I stand there listening to the heartbeat. This is a baby. There is a baby inside of my wife. I felt tears come to my eyes, and I look at Jae. The nurse was helping him lie down on the bed and covering him with the thin blanket. I watched as she started Jae's I.V, and set the flow to a slow drip. She stands up, taking her gloves off and disposes of them in the trash, "I'll come back in about fifteen minutes, to check on you. You try to relax and just let the solution do its magic okay." She turned and left the room, leaving me with alone with Jae.

I walked over to him and sat in the chair beside him, "Jae, why didn't you tell her?" I asked him. Jae lowered his head and played with the blanket, and then his face tenses as another contraction hits him, and the heartbeat drops for a second. Both our heads jerk over to the machine and then we release of breath that we didnʼt realize we were holding when after a minute the contraction passes, and the heartbeat had returned to normal.

Jae looks back to me and smiles gently. How can he still smile after everything I did to him." Yunho, I just couldn't see you go to jail. I still love you. Even after what you have done to me, I still find it in me to love you. I find it in me to try and forgive you. It's hard. Every night knowing that you will come home and hit me and continue to hurt me. But, I love you. Yunho, I don't want to hurt anymore. I don't want to live in fear of you. I'm afraid of your touch, because all it brings me is pain."

Jae looks up at me with shimmering eyes, and I felt my heart rip into pieces. What have I done to him! My wife! The one man that I love.

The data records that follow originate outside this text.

Definition touch (now : Z) (e : flow_entry) : flow_entry :=
  mk_flow (in_use e) (f_key e) (class_hint e) (reasm e) (created_at e) now
    (classification_done e) (f_strategy e) (f_chain e) (strategy_decided e)
    (next_seq e) (seq_initialized e).

(** Returns the table and the index of the flow. *)
Definition flow_lookup_or_create (table : flow_table) (key : flow_key) (now : Z)
  : flow_table * nat :=
  match find_index (fun e => in_use e && flow_key_equal (f_key e) key) (entries table) with
  | Some i => (mk_table (alter (touch now) i (entries table)) (live_count table), i)
  | None =>
      let slot := find_free_or_oldest (entries table) in
      let was_free := negb (default false (in_use <$> entries table !! slot)) in
      let live := if was_free then live_count table + 1 else live_count table in
      (mk_table (<[slot := flow_reset key now]> (entries table)) live, slot)
  end.

Definition expired (now timeout_seconds : Z) (e : flow_entry) : bool :=
  in_use e && (timeout_seconds <? now - last_seen e).

(** One pass over the entries; the count is [evicted]. *)
Fixpoint evict_entries (now timeout_seconds : Z) (l : list flow_entry)
  : list flow_entry * Z :=
  match l with
  | [] => ([], 0)
  | e :: l' =>
      let '(l'', n) := evict_entries now timeout_seconds l' in
      if expired now timeout_seconds e then (zero_flow :: l'', n + 1) else (e :: l'', n)
  end.

(** [live_count--] is done on a [size_t], once per evicted entry. *)
Definition flow_evict_expired (table : flow_table) (now timeout_seconds : Z)
  : flow_table * Z :=
  let '(l, evicted) := evict_entries now timeout_seconds (entries table) in
  (mk_table l (u64 (live_count table - evicted)), evicted).

(** [None] is the -1 return. *)
Definition flow_reasm_append (flow : flow_entry) (data : list Z) : option flow_entry :=
  if FLOW_REASSEMBLY_CAP <? zlen (reasm flow) + zlen data then None else
  Some (mk_flow (in_use flow) (f_key flow) (class_hint flow) (reasm flow ++ data)
          (created_at flow) (last_seen flow) (classification_done flow)
          (f_strategy flow) (f_chain flow) (strategy_decided flow)
          (next_seq flow) (seq_initialized flow)).

Definition with_seq (flow : flow_entry) (seq : Z) : flow_entry :=
  mk_flow (in_use flow) (f_key flow) (class_hint flow) (reasm flow)
    (created_at flow) (last_seen flow) (classification_done flow)
    (f_strategy flow) (f_chain flow) (strategy_decided flow) seq true.

Definition flow_seq_is_next (flow : flow_entry) (seq payload_len : Z)
  : bool * flow_entry :=
  if payload_len =? 0 then (false, flow) else
  if negb (seq_initialized flow)
  then (true, with_seq flow (u32 (seq + u32 payload_len))) else
  if negb (seq =? next_seq flow) then (false, flow) else
  (true, with_seq flow (u32 (next_seq flow + u32 payload_len))).

Definition flow_restart (flow : flow_entry) (now : Z) : flow_entry :=
  flow_reset (f_key flow) now.

Definition clear_decision (e : flow_entry) : flow_entry :=
  mk_flow (in_use e) (f_key e) (class_hint e) (reasm e) (created_at e) (last_seen e)
    (classification_done e) STRATEGY_PASS [STRATEGY_PASS] false
    (next_seq e) (seq_initialized e).

Fixpoint invalidate_entries (l : list flow_entry) : list flow_entry * Z :=
  match l with
  | [] => ([], 0)
  | e :: l' =>
      let '(l'', n) := invalidate_entries l' in
      if in_use e && strategy_decided e then (clear_decision e :: l'', n + 1)
      else (e :: l'', n)
  end.

Definition flow_invalidate_decisions (table : flow_table) : flow_table * Z :=
  let '(l, cleared) := invalidate_entries (entries table) in
  (mk_table l (live_count table), cleared).

(** ** Invariant and abstract view

    Abstractly the table is a partial map from keys to flows:
    [holds t k e] says that the flow of [k] is [e]. *)

Definition flow_ok (e : flow_entry) : Prop :=
  zlen (reasm e) <= FLOW_REASSEMBLY_CAP /\ bytes_ok (reasm e) /\ is_u32 (next_seq e).

Fixpoint count_live (l : list flow_entry) : Z :=
  match l with
  | [] => 0
  | e :: l' => (if in_use e then 1 else 0) + count_live l'
  end.

Definition keys_unique (l : list flow_entry) : Prop :=
  forall i j e e', l !! i = Some e -> l !! j = Some e' ->
    in_use e = true -> in_use e' = true -> f_key e = f_key e' -> i = j.

Record table_ok (t : flow_table) : Prop := {
  tok_size : length (entries t) = FLOW_TABLE_MAX;
  tok_live : live_count t = count_live (entries t);
  tok_keys : keys_unique (entries t);
  tok_flows : Forall flow_ok (entries t)
}.

Definition holds (t : flow_table) (k : flow_key) (e : flow_entry) : Prop :=
  exists i, entries t !! i = Some e /\ in_use e = true /\ f_key e = k.

(** ** Lemmas *)

Lemma flow_key_equal_true a b : flow_key_equal a b = true <-> a = b.
Proof.
  unfold flow_key_equal. destruct a as [f s d sp dp], b as [f' s' d' sp' dp']. cbn.
  split.
  - repeat case_match; try done. intros _. zbool.
    repeat match goal with H : bool_decide _ = true |- _ => apply bool_decide_eq_true in H end.
    congruence.
  - intros [= <- <- <- <- <-]. rewrite !Z.eqb_refl, !bool_decide_eq_true_2 by done. done.
Qed.

Lemma find_index_Some p l i :
  find_index p l = Some i -> exists e, l !! i = Some e /\ p e = true.
Proof.
  revert i. induction l as [|x l IH]; intros i; cbn [find_index]; [done|].
  destruct (p x) eqn:E; [intros [= <-]; by exists x|].
  destruct (find_index p l) as [j|]; [|done]. intros [= <-]. by apply IH.
Qed.

Lemma find_index_None p l :
  find_index p l = None -> forall i e, l !! i = Some e -> p e = false.
Proof.
  induction l as [|x l IH]; cbn [find_index]; [by intros _ i e; rewrite lookup_nil|].
  destruct (p x) eqn:E; [done|]. destruct (find_index p l); [done|]. intros _ [|i] e; cbn.
  - by intros [= <-].
  - by apply IH.
Qed.

Lemma count_live_bounds l : 0 <= count_live l <= zlen l.
Proof.
  induction l as [|e l IH]; cbn [count_live]; [done|].
  rewrite zlen_cons. destruct (in_use e); lia.
Qed.

Lemma count_live_insert (l : list flow_entry) (i : nat) e e' :
  l !! i = Some e ->
  count_live (<[i := e']> l) =
    count_live l - (if in_use e then 1 else 0) + (if in_use e' then 1 else 0).
Proof.
  revert i. induction l as [|x l IH]; intros [|i] H; try done.
  - injection H as ->. change (<[0%nat := e']> (e :: l)) with (e' :: l).
    cbn [count_live]. lia.
  - change (<[S i := e']> (x :: l)) with (x :: <[i := e']> l).
    cbn [count_live]. rewrite (IH i) by done. lia.
Qed.

Lemma count_live_full l :
  (forall i e, l !! i = Some e -> in_use e = true) <-> count_live l = zlen l.
Proof.
  split.
  - induction l as [|e l IH]; intros H; cbn [count_live]; [done|].
    rewrite zlen_cons, (H O e eq_refl), IH; [done|]. intros i x. apply (H (S i)).
  - induction l as [|e l IH]; cbn [count_live]; intros H i x; [by rewrite lookup_nil|].
    rewrite zlen_cons in H. pose proof (count_live_bounds l).
    destruct (in_use e) eqn:E; [|lia]. destruct i as [|i]; cbn; [by intros [= <-]|].
    apply IH. lia.
Qed.

Lemma scan_oldest_spec (l all : list flow_entry) i oldest seen e :
  (forall j, all !! (i + j)%nat = l !! j) -> all !! oldest = Some e -> last_seen e = seen ->
  (forall j x, (j < i)%nat -> all !! j = Some x -> seen <= last_seen x) ->
  exists v, all !! (scan_oldest l i oldest seen) = Some v /\
    forall j x, all !! j = Some x -> last_seen v <= last_seen x.
Proof.
  revert i oldest seen e. induction l as [|y l IH]; intros i oldest seen e Hall Ho Hs Hmin.
  - exists e. split; [done|]. intros j x Hx. rewrite Hs.
    destruct (decide (j < i)%nat) as [Hlt|Hge]; [by apply (Hmin j)|].
    specialize (Hall (j - i)%nat). replace (i + (j - i))%nat with j in Hall by lia.
    rewrite lookup_nil in Hall. congruence.
  - cbn [scan_oldest].
    assert (Hy : all !! i = Some y) by (specialize (Hall O); by rewrite Nat.add_0_r in Hall).
    assert (Hall' : forall j, all !! (S i + j)%nat = l !! j)
      by (intros j; specialize (Hall (S j)); by rewrite Nat.add_succ_r in Hall).
    destruct (Z.ltb_spec (last_seen y) seen) as [Hlt|Hge].
    + apply (IH (S i) i (last_seen y) y); try done.
      intros j x Hj Hx. destruct (decide (j = i)) as [->|]; [rewrite Hy in Hx; injection Hx as ->; lia|].
      specialize (Hmin j x). assert (j < i)%nat by lia. intuition lia.
    + apply (IH (S i) oldest seen e); try done.
      intros j x Hj Hx. destruct (decide (j = i)) as [->|]; [rewrite Hy in Hx; by injection Hx as ->|].
      apply (Hmin j x); [lia|done].
Qed.

(** The slot chosen for a new flow: a free one, else the least recently seen. *)
Lemma find_free_or_oldest_spec l :
  l <> [] ->
  exists v, l !! find_free_or_oldest l = Some v /\
    (in_use v = false \/
     (forall j x, l !! j = Some x -> in_use x = true) /\
     (forall j x, l !! j = Some x -> last_seen v <= last_seen x)).
Proof.
  intros Hl. unfold find_free_or_oldest.
  destruct (find_index _ l) as [i|] eqn:E.
  - apply find_index_Some in E as (e & He & Hf). exists e. split; [done|].
    left. by apply negb_true_iff.
  - destruct l as [|e l]; [done|].
    destruct (scan_oldest_spec l (e :: l) 1 0 (last_seen e) e) as (v & Hv & Hmin); try done.
    { intros [|j] x Hj; [by intros [= <-]|lia]. }
    exists v. split; [done|]. right. split; [|done].
    intros j x Hx. by apply (find_index_None _ _ E), negb_false_iff in Hx.
Qed.
Lemma classified_flow_untouched_witness :
  engine_ok sample_ctx /\
  parse_packet sample_v4 = Ok (inl (sample_key, sample_tcp, true)) /\
  exists ctx',
    packet_callback (fun _ _ => true) [] [] [] [] sample_ctx sample_v4 3
      = Ok (ctx', [Verdict NF_ACCEPT]).
Proof.
  split; [exact sample_ctx_ok|].
  assert (Hp : parse_packet sample_v4 = Ok (inl (sample_key, sample_tcp, true)))
    by (vm_compute; reflexivity).
  split; [exact Hp|].
  assert (Hf : holds (flows sample_ctx) sample_key sample_flow).
  { exists O. split; [|split; reflexivity]. apply list_lookup_insert_eq.
    exact (lookup_lt_Some _ _ _ init_slot0). }
  assert (Hl : 1 <= zlen sample_v4) by (vm_compute; congruence).
  assert (Hs : bare_syn sample_tcp = false) by (vm_compute; reflexivity).
  exact (classified_flow_untouched (fun _ _ => true) [] [] [] [] sample_ctx sample_v4 3
    sample_key sample_tcp true sample_flow sample_ctx_ok Hl Hp Hf eq_refl Hs).
Defined.

(** ** Reloading *)

Lemma load_strategy_config_wp cfg file :
  config_ok cfg -> wp (load_strategy_config cfg file) config_ok (fun _ => False).
Proof.
  intros Hc. destruct file as [text|]; [|exact Hc]. cbn [load_strategy_config].
  apply wp_bind. eapply wp_mono; [| |exact (strategy_config_parse_wp _ (bsub text 0 8191) Hc)];
    [|done]. intros [c n] [H _]. exact H.
Qed.

Lemma load_discovery_cache_wp file : wp (load_discovery_cache file) cache_ok (fun _ => False).
Proof.
  assert (H0 : cache_ok discovery_cache_init) by (split; try done; constructor).
  destruct file as [text|]; [|exact H0]. cbn [load_discovery_cache].
  apply wp_bind. eapply wp_mono; [| |exact (discovery_cache_parse_ok _ (bsub text 0 16383) H0)]; [|done].
  intros [cache n] H. exact H.
Qed.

I back up from the bed. My feet felt like lead weights. I turned and quickly walked out the door.  I...I...had to get my thoughts in order. I had to figure out where I went wrong.

I found myself walking out of the hospital, and to the car. Every step was taking me further away from my wife. My wife, who was fighting to save our baby. I started the car and drove off.

After a while I found myself in front of a small bar. Getting out of the car, I went inside. I needed a drink.

I sat at the bar and ordered a beer, nothing to strong; I needed to get back to the hospital soon, for my wife. I had to be there for him, but first  I needed a drink. I raised the bottle to my lips, feeling the cool liquid run down my throat. I signed, and then tensed up at a very familiar and unwanted voice.

"Well, if it isn't my loving little brother. Where is that hot ass wife of yours, Yunho? God he was good. Does he always say "no" and resist like that when you guys have sex. Man that was such a turn on." I turned on my brother, "Kwang Sun, shut the fuck up!" I reared back and punched him, Kwang Sun landing on the floor. "You raped my wife!!! You asshole. You have no idea what I've put him through because of you. I thought he was cheating on me, when in fact he was being raped by you. And now he's caring your baby!" Kwang Sun stood and laughed, "He can't be having my baby, I never released in him, you came in before I could paint his insides." I stood there as my brother laughed and walked off. He didn't get Jae pregnant. The baby's not Kwang Sun's. Then that means... the baby is really mine!

Then another thought hit me. My wife was raped! He was being raped and I didn't help him, instead, I hurt him more.

Now thinking back on it more clearly, I see Jae not just laying there, but, pushing with his hands. I didn't see this at the time, I was too angry. So I didn't see the tears on his face before he saw me. I didn't hear his quite pleas for the man above him to stop. I had just seen Jae under my brother.